I primi clienti sono arrivati dall’Europa dell’Est. Il Fondo per l’educazione europea – una fondazione polacca – contatta Canvas nel settembre del 2002 per formare dei militanti del movimento Zubr («Bisonte»), che vorrebbero porre fine al regime di Alexander Lukašenko in Bielorussia. Ma sei mesi più tardi le autorità del paese dichiararono i suoi emissari persone non gradite. Anche gli attivisti georgiani del movimento Kmara! («Ne abbiamo abbastanza!»), prima di partecipare alla «rivoluzione delle rose» e di contribuire, nel novembre del 2003, alla deposizione di Eduard Shevardnadze, hanno seguito, nel giugno dello stesso anno, un corso di formazione in Serbia. Ma è soprattutto in Ucraina, tra l’autunno del 2003 e l’inverno del 2004, che i metodi serbi saranno applicati su larga scala (si legga sul sito web del diplò francese

https://www. monde-diplomatique.fr/2019/12/OTASEVIC/ 61143

l’articolo «Un prototype pour la révolution orange en Ukraine»). A loro volta, gli ucraini formeranno militanti provenienti da altri paesi: Azerbaigian, Lituania, Russia, Iran, ecc.

I cambiamenti di regime nell’Europa centrale e orientale suscitano interesse nel mondo arabo-musulmano, in Sud America e nell’Africa subsahariana. Il pugno nero è riemerso in Libano nel 2005, alla vigilia della Rivoluzione del cedro, e tre anni più tardi alle Maldive. Nel 2009, una quindicina di attivisti egiziani del Movimento gioventù del 6 aprile e di Kifaya («Basta») si recano a Belgrado per studiare strategie che potrebbero aiutarli a rovesciare l’inamovibile presidente Hosni Mubarak. Corsi vengono tenuti sulle rive del lago Pali, vicino al confine ungherese. «Si tratta di un caso unico, in cui il modello è stato ripreso integralmente. Hanno organizzato cinquanta workshop in quindici città egiziane», afferma Popović. «La formazione che abbiamo ricevuto sulla disobbedienza civile, sulla lotta non violenta e su come abbattere i pilastri del sistema ha influenzato il modo in cui il nostro movimento ha agito», conferma Tarek El Khouly, ex membro di «6 aprile», responsabile dell’organizzazione delle manifestazioni.

Nel gennaio 2011, preceduti dalle rivolte spontanee in Tunisia e dall’improvviso rovesciamento del presidente El-Abidine Ben Ali, molti giovani attivisti si lanciano all’assalto di piazza Tahrir, al Cairo.

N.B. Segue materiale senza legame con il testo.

(** C5, as the code has it: a constraint whose type has no branch in
    [optimize_seating] adds nothing to the model, and nothing is reported
    back for it: the returned record has no warnings field, its fields being
    those of the success or the infeasible record. *)
Theorem unrecognized_constraint_dropped (Solve : CpModel → CpSolver)
    (classroom_layout : gmap string Z) (students : list student)
    (before : list constraint) (c : constraint) (after : list constraint) :
  get c "type" ∉ builder_types →
  let rows := layout_rows classroom_layout in
  let columns := layout_columns classroom_layout in
  (∀ seats model, apply_constraint rows columns seats c model = Ok model)
  ∧ build_model rows columns students (before ++ c :: after)
    = build_model rows columns students (before ++ after)
  ∧ ∀ d, optimize_seating Solve classroom_layout students
           (before ++ c :: after) = Ok d →
         d !! AStr "warnings" = None
         ∧ d !! AStr "unrecognized_constraint" = None
         ∧ ∀ k, is_Some (d !! k) →
                k ∈ AStr <$> [ "success"; "status"; "seating_chart"; "layout";
                               "statistics"; "message" ].
Proof.
  intros Hty rows columns. split; [| split].
  - intros seats model. by apply apply_constraint_unrecognized.
  - by apply build_model_skip.
  - intros d Hd.
    destruct (optimize_seating_inv _ _ _ _ _ Hd) as (model & seats & _ & Hshape).
    split; [| split].
    + destruct Hshape as [[chart ->]| ->]; reflexivity.
    + destruct Hshape as [[chart ->]| ->]; reflexivity.
    + intros k. apply result_keys.
      destruct Hshape as [[chart ->]| ->]; [right | by left].
      by eexists _, _, _, _, _.
Qed.

(** An unknown type on a one-seat classroom: the solve succeeds and the
    record says nothing about the constraint. *)
Lemma unrecognized_constraint_no_warning :
  ∃ d, optimize_seating exhaustive_solve (classroom 1 1) [student_A]
         [constraint_of [("type", AStr "sit_on_floor"); ("student", AStr "A")]]
       = Ok d
       ∧ d !! AStr "success" = Some (VBool true)
       ∧ d !! AStr "warnings" = None
       ∧ d !! AStr "unrecognized_constraint" = None.
Proof.
  exists (success_result (exhaustive_solve one_seat_model) 1 1
            [[student_A_cell]] 1).
  repeat split; reflexivity.
Qed.

Lemma unrecognized_constraint_dropped_witness :
  (get (constraint_of [("type", AStr "sit_on_floor"); ("student", AStr "A")])
       "type" ∉ builder_types)
  ∧ build_model 1 1 [student_A]
      ([near_door (AStr "A")]
       ++ constraint_of [("type", AStr "sit_on_floor"); ("student", AStr "A")]
       :: [must_front_row (AStr "A")])
    = build_model 1 1 [student_A]
        ([near_door (AStr "A")] ++ [must_front_row (AStr "A")]).
Proof.
  assert (Hty : get (constraint_of [("type", AStr "sit_on_floor");
                                    ("student", AStr "A")]) "type"
                ∉ builder_types).
  { apply (bool_decide_unpack _). vm_compute. exact I. }
  split; [exact Hty |].
  exact (proj1 (proj2 (unrecognized_constraint_dropped exhaustive_solve
    (classroom 1 1) [student_A] [near_door (AStr "A")] _
    [must_front_row (AStr "A")] Hty))).
Defined.

(** C7, as the code has it: a successful result carries a [statistics]
    record with exactly two entries, [solve_time_seconds] (the solver's wall
    time) and [constraints_satisfied]; no count of search nodes is
    reported. *)
Theorem statistics_fields (Solve : CpModel → CpSolver)
    (classroom_layout : gmap string Z) (students : list student)
    (constraints : list constraint) (d : gmap atom pyval) :
  optimize_seating Solve classroom_layout students constraints = Ok d →
  d !! AStr "success" = Some (VBool true) →
  ∃ stats model seats,
    build_model (layout_rows classroom_layout)
      (layout_columns classroom_layout) students constraints
    = Ok (model, seats)
    ∧ d !! AStr "statistics" = Some (VDict stats)
    ∧ stats !! AStr "solve_time_seconds"
      = Some (VFloat (WallTime (Solve model)))
    ∧ stats !! AStr "nodes_explored" = None
    ∧ ∀ k, is_Some (stats !! k)
           ↔ k = AStr "solve_time_seconds" ∨ k = AStr "constraints_satisfied".
Proof.
  intros Hd Hsuccess.
  destruct (optimize_seating_inv _ _ _ _ _ Hd)
    as (model & seats & Hbuild & [[chart ->]| ->]); [| discriminate Hsuccess].
  exists (statistics_of (Solve model) (length constraints)), model, seats.
  split; [done |]. split; [reflexivity |]. split; [reflexivity |].
  split; [reflexivity |]. intros k. apply statistics_keys.
Qed.

(** A successful solve whose statistics have no [nodes_explored] entry. *)
Lemma statistics_lack_nodes_explored :
  ∃ d stats,
    optimize_seating exhaustive_solve (classroom 1 1) [student_A] [] = Ok d
    ∧ d !! AStr "success" = Some (VBool true)
    ∧ d !! AStr "statistics" = Some (VDict stats)
    ∧ stats !! AStr "nodes_explored" = None.
Proof.
  exists (success_result (exhaustive_solve one_seat_model) 1 1
            [[student_A_cell]] 0),
    (statistics_of (exhaustive_solve one_seat_model) 0).
  repeat split; reflexivity.
Qed.

Lemma statistics_fields_witness :
  ∃ d, optimize_seating exhaustive_solve (classroom 1 1) [student_A] [] = Ok d
       ∧ d !! AStr "success" = Some (VBool true)
       ∧ ∃ stats, d !! AStr "statistics" = Some (VDict stats)
                  ∧ stats !! AStr "nodes_explored" = None
                  ∧ is_Some (stats !! AStr "solve_time_seconds").
Proof.
  exists (success_result (exhaustive_solve one_seat_model) 1 1
            [[student_A_cell]] 0).
  split; [reflexivity |]. split; [reflexivity |].
  destruct (statistics_fields exhaustive_solve (classroom 1 1) [student_A] []
              (success_result (exhaustive_solve one_seat_model) 1 1
                 [[student_A_cell]] 0)
              eq_refl eq_refl)
    as (stats & model & seats & Hbuild & Hstats & Htime & Hnodes & _).
  exists stats. split; [exact Hstats |]. split; [exact Hnodes |].
  rewrite Htime. eexists. reflexivity.
Defined.

(** C9: in every successful result, [statistics.constraints_satisfied] is
    the length of the constraint list that was passed in, whatever the
    constraints are. *)
Theorem constraints_satisfied_is_length (Solve : CpModel → CpSolver)
    (classroom_layout : gmap string Z) (students : list student)
    (constraints : list constraint) (d : gmap atom pyval) :
  optimize_seating Solve classroom_layout students constraints = Ok d →
  d !! AStr "success" = Some (VBool true) →
  ∃ stats, d !! AStr "statistics" = Some (VDict stats)
           ∧ stats !! AStr "constraints_satisfied"
             = Some (VInt (Z.of_nat (length constraints))).
Proof.
  intros Hd Hsuccess.
  destruct (optimize_seating_inv _ _ _ _ _ Hd)
    as (model & seats & Hbuild & [[chart ->]| ->]); [| discriminate Hsuccess].
  exists (statistics_of (Solve model) (length constraints)).
  split; reflexivity.
Qed.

Su striscioni il pugno chiuso e lo slogan «Il pugno scuote il Cairo!». Il giorno prima su internet circolava un opuscolo che spiegava nei dettagli i luoghi da occupare (la radiotelevisione egiziana, alcune stazioni di polizia, il palazzo presidenziale) e i modi per aggirare le forze dell’ordine. I manifestanti vengono invitati a portare delle rose, a cantare slogan positivi, ad abbracciare i soldati e a convincere i poliziotti a cambiare campo. L’impronta di Canvas è evidente. Dopo la caduta di Mubarak, una parte degli attivisti si è unita al maresciallo golpista Abdel Fattah al-Sisi, mentre altri sono finiti in prigione.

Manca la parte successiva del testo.